### Task requirements:
Each record must be repeated exactly as it stands.

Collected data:
|---|
Lemma walk_forward_400_days_5_windows_witness :
  exists windows,
    generateTimeWindows 6 scenario_config Example.history400 = JS.Done windows
    /\ List.length windows = 5%nat.
Proof.
  destruct (walk_forward_400_days_5_windows Example.history400 6) as [w [H1 [_ [H3 _]]]].
  - destruct (set_add_all (all_dates Example.history400) [] (NoDup_nil _)) as [Hnd Hin].
    exists (fold_left (fun seen d => set_add d seen) (all_dates Example.history400) []).
    split; [exact Hnd|]. split; [vm_compute; reflexivity|].
    intro d. rewrite Hin. split; [intros [[]|H]; exact H | intro H; right; exact H].
  - lia.
  - exists w. split; assumption.
Defined.

(* --------------------------------------------------------------------- *)
(** ** Block bootstrap *)


Lemma Qfloor_draw_range (u : Q) (n : Z) :
  0 <= u < 1 -> (0 < n)%Z -> (0 <= Qfloor (u * inject_Z n) < n)%Z.
Proof.
  intros [Hlo Hhi] Hn.
  assert (Hq : 0 < inject_Z n) by (change 0 with (inject_Z 0); now rewrite <- Zlt_Qlt).
  split.
  - change 0%Z with (Qfloor 0). apply Qfloor_resp_le. nra.
  - rewrite Zlt_Qlt. eapply Qle_lt_trans; [apply Qfloor_le|]. nra.
Qed.







Section Bootstrap.
Variable random : nat -> Q.
(** [Math.random] returns a number in [[0, 1)]. *)
Hypothesis random_range : forall i, 0 <= random i < 1.

Lemma sample_loop_step (fuel : nat) (sampler : BlockBootstrapSampler)
      (target : nat) (sample : list Q) (rng : nat) :
  sample_loop random (S fuel) sampler target sample rng
  = if (List.length sample <? target)%nat then
      let n := Z.of_nat (List.length (originalReturns sampler)) in
      let maxStartIndex := Z.max 0 (n - blockLength sampler) in
      let startIndex := Qfloor (random rng * inject_Z (maxStartIndex + 1)) in
      let endIndex := Z.min (startIndex + blockLength sampler) n in
      sample_loop random fuel sampler target
                  (sample ++ slice (originalReturns sampler) startIndex endIndex) (S rng)
    else JS.Done (firstn target sample, rng).
Proof. reflexivity. Qed.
|---|
### Result of the exercise:
Lemma walk_forward_400_days_5_windows_witness :
  exists windows,
    generateTimeWindows 6 scenario_config Example.history400 = JS.Done windows
    /\ List.length windows = 5%nat.
Proof.
  destruct (walk_forward_400_days_5_windows Example.history400 6) as [w [H1 [_ [H3 _]]]].
  - destruct (set_add_all (all_dates Example.history400) [] (NoDup_nil _)) as [Hnd Hin].
    exists (fold_left (fun seen d => set_add d seen) (all_dates Example.history400) []).
    split; [exact Hnd|]. split; [vm_compute; reflexivity|].
    intro d. rewrite Hin. split; [intros [[]|H]; exact H | intro H; right; exact H].
  - lia.
  - exists w. split; assumption.
Defined.

(* --------------------------------------------------------------------- *)
(** ** Block bootstrap *)


Lemma Qfloor_draw_range (u : Q) (n : Z) :
  0 <= u < 1 -> (0 < n)%Z -> (0 <= Qfloor (u * inject_Z n) < n)%Z.
Proof.
  intros [Hlo Hhi] Hn.
  assert (Hq : 0 < inject_Z n) by (change 0 with (inject_Z 0); now rewrite <- Zlt_Qlt).
  split.
  - change 0%Z with (Qfloor 0). apply Qfloor_resp_le. nra.
  - rewrite Zlt_Qlt. eapply Qle_lt_trans; [apply Qfloor_le|]. nra.
Qed.







Section Bootstrap.
Variable random : nat -> Q.
(** [Math.random] returns a number in [[0, 1)]. *)
Hypothesis random_range : forall i, 0 <= random i < 1.

Lemma sample_loop_step (fuel : nat) (sampler : BlockBootstrapSampler)
      (target : nat) (sample : list Q) (rng : nat) :
  sample_loop random (S fuel) sampler target sample rng
  = if (List.length sample <? target)%nat then
      let n := Z.of_nat (List.length (originalReturns sampler)) in
      let maxStartIndex := Z.max 0 (n - blockLength sampler) in
      let startIndex := Qfloor (random rng * inject_Z (maxStartIndex + 1)) in
      let endIndex := Z.min (startIndex + blockLength sampler) n in
      sample_loop random fuel sampler target
                  (sample ++ slice (originalReturns sampler) startIndex endIndex) (S rng)
    else JS.Done (firstn target sample, rng).
Proof. reflexivity. Qed.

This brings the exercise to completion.